I started today sitting on my front porch reading, writing and reflecting. Just trying to start the day in a good frame of mind. Always, there is this question - what will this day bring? And in retirement, I often do not have a clue - what I am going to do and what events will occur. As is often the case, my first thought was - I hope I don't waste time and over eat.
As I started to write I got in touch with an inner loneliness that I try to avoid. In this case I started wishing I had someone to play raquetball with or go to a comedy club. But it is more than that. Now, I have a lot of friends. Yesterday, for example I went to book club with women I have been sharing books with for over a dozen years and I had lunch with two "Wellstream" friends. And then there are all of the relationships from churches over the years. And my oldest and longest friendship with Susan in Arizona.
And having acknowledged all that, there is still a place of inner loneliness within me. Which I don't like to admit to myself and certainly not in a blog because it makes me seem like a loser or a whiner. But really, I suspect that loneliness is pretty universal if we are honest with ourselves. I have been slowly reading through When Things Fall Apart by Pema Chodron and as luck (actually God) would have it, the next chapter was called "Six Kinds of Loneliness."
She writes about hot loneliness and cool loneliness. When we have hot loneliness, we have a desire for resolution. That is what keeps us covering up the pain - and some of my ways are with phone calls, tv, computer games and of course - food.
She writes about having less desire: "the willingness to be lonely without resolution when everything in us yearns for something to cheer us up and change our mood." She quotes the Zen master Katagiri Roshu who said "One can be lonely and not be tossed away by it." Contentment as she describes it is being able to settle down with cool loneliness. I guess it is a question of just acceptance of what is. We don't have to get busy to avoid the pain but just know that is part of this whole business of being a human being.
What was interesting this morning on the front porch was that once again I had a familiar insight as I observe the "lessons" of nature. I watch the trees go light and dark as clouds cover and uncover the sun, I hear the sounds of cicadas that increase and decrease in sound from forte to pianissimo and I watch the birds and the squirrels go back and forth from roof to flower to ground and back again. The wind is still for a moment and then the slight movement of leaves fluttering and then still again. Always there is movement of light and dark, back and forth, as I sit there breathing in and out with Ginger watching attentively one moment and distracted another.

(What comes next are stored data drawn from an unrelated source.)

(** *** [services.py] *)

(** The grants and the token [SFUTokenService.generate_token] builds before
    it is signed. *)
Record VideoGrants : Type := mkVideoGrants {
  room_join : bool;
  room : pystr;
  can_publish : bool;
  can_subscribe : bool;
  can_publish_data : bool;
  room_admin : bool;
}.

Record AccessToken : Type := mkAccessToken {
  api_key : pystr;
  api_secret : pystr;
  identity : pystr;
  name : pystr;
  grants : VideoGrants;
}.

Section Rest.

(** [settings.LIVEKIT_API_KEY], [settings.LIVEKIT_API_SECRET] and
    [settings.LIVEKIT_URL], and the signature [to_jwt] of the media
    provider's library. *)
Variable LIVEKIT_API_KEY : pystr.
Variable LIVEKIT_API_SECRET : pystr.
Variable LIVEKIT_URL : pystr.
Variable to_jwt : AccessToken -> pystr.

(** The token [generate_token] hands to [to_jwt]. *)
Definition sfu_access_token (room_name participant_identity participant_name : pystr)
    (is_host : bool) : AccessToken :=
  mkAccessToken LIVEKIT_API_KEY LIVEKIT_API_SECRET
                participant_identity participant_name
                (mkVideoGrants true room_name true true true is_host).

(** [SFUTokenService.generate_token] *)
Definition generate_token (room_name participant_identity participant_name : pystr)
    (is_host : bool) : pystr :=
  to_jwt (sfu_access_token room_name participant_identity participant_name is_host).

(** [SFUTokenService.get_server_url] *)
Definition get_server_url : pystr := LIVEKIT_URL.

(** [MeetingJoinView.post] for the authenticated user [(uid, uname)];
    [now] is the time of the write ([auto_now_add] of a new row, or
    [timezone.now()] of a rejoin). *)
Definition MeetingJoinView_post (uid : Z) (uname : pystr) (mid : pystr) (now : Z)
    (st : store) : rest_outcome :=
  match objects_get (fun m => bool_decide (m_id (mr_base m) = mid)
                              && m_is_active (mr_base m))
                    (st_meetings st) with
  | DoesNotExist =>
      Answered 404 (JDict [(lit "error", JStr (lit "meeting not found"))]) st
  | MultipleObjectsReturned => Unhandled st
  | GotOne meeting =>
      let active_count :=
        length (List.filter (fun p => in_meeting (m_id (mr_base meeting)) p
                                      && row_active p)
                            (st_participants st)) in
      let is_host := m_host_id (mr_base meeting) =? uid in
      if negb is_host && (mr_max_participants meeting <=? Z.of_nat active_count)
      then Answered 403 (JDict [(lit "error", JStr (lit "meeting is full"))]) st
      else
        let role := if is_host then ROLE_HOST else ROLE_PARTICIPANT in
        let answer (st' : store) :=
          Answered 200
            (JDict [(lit "meeting_id", JStr (m_id (mr_base meeting)));
                    (lit "title", JStr (mr_title meeting));
                    (lit "is_host", JBool is_host);
                    (lit "sfu_token",
                     JStr (generate_token (m_id (mr_base meeting)) (str_of_int uid)
                                          uname is_host));
                    (lit "sfu_url", JStr get_server_url)])
            st' in
        match objects_get (is_row_of (m_id (mr_base meeting)) uid)
                          (st_participants st) with
        | MultipleObjectsReturned => Unhandled st
        | DoesNotExist =>
            answer (mkStore (st_users st) (st_meetings st)
                      (st_participants st
                       ++ [mkParticipantRow
                             (mkParticipant (m_id (mr_base meeting)) uid true None)
                             role now]))
        | GotOne _ =>
            answer (mkStore (st_users st) (st_meetings st)
                      (update_where (is_row_of (m_id (mr_base meeting)) uid)
                                    (mark_rejoined now) (st_participants st)))
        end
  end.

And I realize that my moods are similarly fluid as I might move from anxiety to peace, from shame to gratitude, from despair to awe. The feelings of loneliness come and go as well. I don't have to run away from it, but just wait in it and notice the movement.
And trust in God's work always in the midst of it all. I will end with a quote from Pema Chodren
"When you wake up in the morning and out of nowhere comes the heartache of alienation and loneliness, could you use that as a golden opportunity?
Rather than persecuting yourself or feeling that something terribly wrong is happening, right there in the moment of sadness and longing, could you relax and touch the limitless space of the human hearts?